Der Anwalt von Christian B., Friedrich Fülscher, hat dem NDR Niedersachsen am Dienstagabend bestätigt, dass sein Mandant nach der Haftentlassung eine elektronische Fußfessel tragen muss. Auch müsse der 48-Jährige sich regelmäßig bei der Führungsaufsichtsstelle und der Bewährungshilfe melden. Er bestätigte damit einen Bericht des Nachrichtenportals „Spiegel Online“. Dem Bericht zufolge muss sich B. außerdem einen festen Wohnsitz nehmen, den er ohne Genehmigung nicht verlassen darf. Wie Fülscher dem NDR Niedersachsen auch bestätigte, muss Christian B. seinen Reisepass abgeben. Laut „Spiegel“ soll er einen Personalausweis erhalten, der auf das Gebiet der Bundesrepublik Deutschland beschränkt ist.

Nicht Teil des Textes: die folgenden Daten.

(* yutha-control-plane/src/main.rs:1109-1216 build_vault_signer *)
Definition build_vault_signer (opts : VaultSignerCliOpts) : Result Signer string :=
  let? address := ok_or (non_empty (vault_addr opts))
    "--signer vault requires --signer-vault-addr (Vault HTTPS endpoint; see docs/operator/vault-signer.md)" in
  let? key_name := ok_or (non_empty (opt_key opts))
    "--signer vault requires --signer-vault-key (transit key name; see docs/operator/vault-signer.md)" in
  let? auth :=
    match token_file opts, approle_role_id opts, approle_secret_id_file opts with
    | Some token_path, None, None =>
        let? token := read_secret "token" token_path in Ok (Token token)
    | None, Some role_id, Some secret_id_path =>
        let? secret_id := read_secret "AppRole secret-id" secret_id_path in
        Ok (AppRole (approle_mount opts) role_id secret_id)
    | None, None, None => Err "--signer vault requires EXACTLY ONE auth method: --signer-vault-token-file <path>, OR --signer-vault-approle-role-id <id> + --signer-vault-approle-secret-id-file <path>. See docs/operator/vault-signer.md."%string
    | Some _, Some _, _ | Some _, _, Some _ => Err "--signer vault requires EXACTLY ONE auth method; --signer-vault-token-file is mutually exclusive with the --signer-vault-approle-* pair. See docs/operator/vault-signer.md."%string
    | None, Some _, None | None, None, Some _ => Err "--signer vault AppRole auth requires BOTH --signer-vault-approle-role-id and --signer-vault-approle-secret-id-file; only one is set. See docs/operator/vault-signer.md."%string
    end in
  let config := mkVaultConfig address (opt_mount opts) key_name auth (opt_namespace opts) in
  let? signer := map_err (λ e, "Vault Signer construction failed: " +:+ SignerError.to_string e
      +:+ ". See docs/operator/vault-signer.md for troubleshooting (mount path, key type=ed25519, auth-method credentials).")
    (vault_connect vault config) in
  Ok (vault_signer vault signer).

(* yutha-control-plane/src/main.rs:1234-1268 build_gcp_kms_signer *)
Definition build_gcp_kms_signer (opts : GcpKmsSignerCliOpts) : Result Signer string :=
  let? key_version := ok_or (non_empty (gcp_key_version opts))
    "--signer gcp-kms requires --signer-gcp-kms-key-version (full Cloud KMS resource path including /cryptoKeyVersions/<n>; see docs/operator/gcp-kms-signer.md)" in
  let? config := map_err (λ e, "--signer gcp-kms: invalid configuration: " +:+ SignerError.to_string e
      +:+ ". See docs/operator/gcp-kms-signer.md.") (GcpKmsConfig_new key_version (gcp_endpoint opts)) in
  let? signer := map_err (λ e, "GCP KMS Signer construction failed: " +:+ SignerError.to_string e
      +:+ ". See docs/operator/gcp-kms-signer.md for troubleshooting (ADC credentials, key purpose=ASYMMETRIC_SIGN, algorithm=EC_SIGN_ED25519).")
    (gcp_connect gcp config) in
  Ok (gcp_signer gcp signer).

(* yutha-control-plane/src/main.rs:1290-1338 build_azure_kv_signer *)
Definition build_azure_kv_signer (opts : AzureKvSignerCliOpts) : Result Signer string :=
  let? vault_url := ok_or (non_empty (azure_vault_url opts))
    "--signer azure-kv requires --signer-azure-kv-vault-url (Managed HSM URL, https://*.managedhsm.azure.net; see docs/operator/azure-kv-signer.md)" in
  let? key_name := ok_or (non_empty (azure_opt_key_name opts))
    "--signer azure-kv requires --signer-azure-kv-key-name (HSM key name; see docs/operator/azure-kv-signer.md)" in
  let? config := map_err (λ e, "--signer azure-kv: invalid configuration: " +:+ SignerError.to_string e
      +:+ ". See docs/operator/azure-kv-signer.md.") (AzureKvConfig_new vault_url key_name (azure_opt_key_version opts)) in
  let? signer := map_err (λ e, "Azure Managed HSM Signer construction failed: " +:+ SignerError.to_string e
      +:+ ". See docs/operator/azure-kv-signer.md for troubleshooting (Managed HSM tier required for Ed25519, DefaultAzureCredential setup, key permissions).")
    (azure_connect azure config) in
  Ok (azure_signer azure signer).

(** [generated]: the key of [InProcessSigner::generate()]. *)
(* yutha-control-plane/src/main.rs:1074-1086 SignerArg::build *)
Definition SignerArg_build (generated : SigningKey) (self : SignerArg) (vault_opts : VaultSignerCliOpts)
    (gcp_opts : GcpKmsSignerCliOpts) (azure_opts : AzureKvSignerCliOpts) : Result Signer string :=
  match self with
  | InProcessArg => Ok (in_process_signer generated)
  | VaultArg => build_vault_signer vault_opts
  | GcpKmsArg => build_gcp_kms_signer gcp_opts
  | AzureKvArg => build_azure_kv_signer azure_opts
  end.
End signers.

(** ** Anchoring, workload extensions, TLS *)

(** The flags of the Sui anchoring. *)
Record AnchorFlags := mkAnchorFlags {
  sui_rpc_url : option string; package_id : option string; swarm_anchor_id : option string;
  sealer_key_file : option string; flag_batch_count_threshold : N; flag_batch_time_threshold_secs : N;
  flag_max_batch_size : N }.
(* yutha-control-plane/src/main.rs:2212-2225 ResolvedAnchorConfig *)
Record ResolvedAnchorConfig := mkAnchorConfig {
  rpc_url : string; package_id_hex : string; swarm_anchor_id_hex : string; anchor_key_file : string;
  batch_count_threshold : N; batch_time_threshold : N; max_batch_size : N }.
(* yutha-control-plane/src/main.rs:2232-2273 resolve_anchor_config *)
Definition resolve_anchor_config (cli : AnchorFlags) : Result (option ResolvedAnchorConfig) string :=
  let endpoints := [("--anchor-sui-rpc-url", sui_rpc_url cli); ("--anchor-package-id", package_id cli);
                    ("--anchor-swarm-anchor-id", swarm_anchor_id cli);
                    ("--anchor-sealer-key-file", sealer_key_file cli)]%string in
  match length (filter (λ e, is_Some e.2) endpoints) with
  | 0 => Ok None
  | 4 =>
      Ok (c ← sui_rpc_url cli; p ← package_id cli; a ← swarm_anchor_id cli; f ← sealer_key_file cli;
          Some (mkAnchorConfig c p a f (flag_batch_count_threshold cli)
                  (from_secs (flag_batch_time_threshold_secs cli)) (flag_max_batch_size cli)))
  | _ =>
      Err ("Sui anchoring partially configured: missing "
           +:+ str_join ", " (filter (λ e, e.2 = None) endpoints).*1
           +:+ ". All four of --anchor-sui-rpc-url, --anchor-package-id, --anchor-swarm-anchor-id, --anchor-sealer-key-file are required together to enable anchoring, or all four omitted to disable it.")
  end.

(** The schema files the build embeds, and [Schema::from_cedarschema_str]. *)
Record SchemaFiles `{SerdeJson} {engine : Cedar} := mkSchemaFiles {
  base_schema : string; support_queue : string; code_review : string;
  from_cedarschema_str : string → Result Schema string }.
(* yutha-cedar-plus/src/loader.rs:281-287 workload_extension_by_name *)
Definition workload_extension_by_name `{SerdeJson} {engine : Cedar} (files : SchemaFiles) (name : string) : option string :=
  if decide (name = "support-queue"%string) then Some (support_queue files)
  else if decide (name = "code-review"%string) then Some (code_review files) else None.
(* yutha-cedar-plus/src/loader.rs:230-256 canonical_schema_v1_1_with_extensions *)
Definition canonical_schema_v1_1_with_extensions `{SerdeJson} {engine : Cedar} (files : SchemaFiles)
    (extensions : list string) : Result Schema CedarPlusError :=
  let combined := foldl (λ owned ext, owned +:+ String "010" ext) (base_schema files) extensions in
  map_err (λ e, CedarPlusError.Parse ("v1.1 canonical schema + " +:+ show_N (N.of_nat (length extensions))
                  +:+ " extension(s) failed to parse: " +:+ e)) (from_cedarschema_str files combined).
(* yutha-control-plane/src/main.rs:1399-1408 main (workload extensions) *)
Fixpoint workload_sources `{SerdeJson} {engine : Cedar} (files : SchemaFiles) (names : list string) :
    Result (list string) string :=
  match names with
  | [] => Ok []
  | name :: names =>
      let? src := ok_or (workload_extension_by_name files name)
        ("--workload " +:+ name +:+ ": unknown workload extension. Known names: support-queue, code-review (see /spec/constitution/canonical-schemas/v1.1.0/)") in
      let? rest := workload_sources files names in Ok (src :: rest)
  end.

Inductive TlsMode := Plaintext | ServerTls (cert key : bytes) (client_ca : option bytes).
Definition show_bool (b : bool) : string := if b then "true" else "false".
(* yutha-control-plane/src/main.rs:2320-2358 serve_grpc (TLS) *)
Definition tls_mode (read : string → Result bytes string) (tls_cert tls_key client_ca : option string) :
    Result TlsMode string :=
  match tls_cert, tls_key, client_ca with
  | None, None, None => Ok Plaintext
  | Some cert_path, Some key_path, client_ca =>
      let? cert_pem := map_err (λ _, "read TLS cert " +:+ debug_str cert_path) (read cert_path) in
      let? key_pem := map_err (λ _, "read TLS key " +:+ debug_str key_path) (read key_path) in
      match client_ca with
      | Some ca_path =>
          let? ca_pem := map_err (λ _, "read client CA " +:+ debug_str ca_path) (read ca_path) in
          Ok (ServerTls cert_pem key_pem (Some ca_pem))
      | None => Ok (ServerTls cert_pem key_pem None)
      end
  | cert, key, _ =>
      Err ("TLS misconfiguration: --tls-cert and --tls-key must be set together (cert = "
           +:+ show_bool (bool_decide (is_Some cert)) +:+ ", key = " +:+ show_bool (bool_decide (is_Some key)) +:+ ")")
  end.

(** ** What the flags allow *)

(** Anchoring is off, on with all four flags, or refused. *)
Lemma anchoring_all_or_nothing (cli : AnchorFlags) :
  match resolve_anchor_config cli with
  | Ok None => sui_rpc_url cli = None ∧ package_id cli = None ∧ swarm_anchor_id cli = None ∧ sealer_key_file cli = None
  | Ok (Some c) => sui_rpc_url cli = Some (rpc_url c) ∧ package_id cli = Some (package_id_hex c) ∧
      swarm_anchor_id cli = Some (swarm_anchor_id_hex c) ∧ sealer_key_file cli = Some (anchor_key_file c)
  | Err _ => ∃ given missing, given ∈ [sui_rpc_url cli; package_id cli; swarm_anchor_id cli; sealer_key_file cli] ∧
      missing ∈ [sui_rpc_url cli; package_id cli; swarm_anchor_id cli; sealer_key_file cli] ∧
      is_Some given ∧ missing = None
  end.
Proof.
  destruct cli as [[u|] [p|] [a|] [f|] x y z]; cbn; try done; [exists (Some u)..|exists (Some p)|exists (Some p)|exists (Some p)|
    exists (Some p)|exists (Some a)|exists (Some a)|exists (Some f)]; exists None; set_solver.
Qed.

Medienvertreter warten vor der JVA Sehnde auf die Entlassung
Christian B. hat für die Vergewaltigung einer US-Amerikanerin eine siebenjährige Haftstrafe abgesessen – zuletzt in Sehnde in der Region Hannover. Am Mittwoch soll er aus dem Gefängnis entlassen werden. Dort warten seit Beginn der Woche Pressevertreterinnen und Pressevertreter – auch von internationalen Medien. Sie sind gekommen, weil B. als Hauptverdächtiger gilt im Fall des 2007 in Portugal verschwundenen damals dreijährigen Mädchens Madeleine McCann aus Großbritannien. Der Fall war seinerzeit weltweit in den Medien präsent. Weil B. zuletzt in Braunschweig gemeldet war, wo er eine Zeitlang einen Kiosk betrieben hatte, ist die dortige Staatsanwaltschaft zuständig. Die Behörde beschuldigt Christian B., Madeleine McCann in Portugal entführt und getötet zu haben.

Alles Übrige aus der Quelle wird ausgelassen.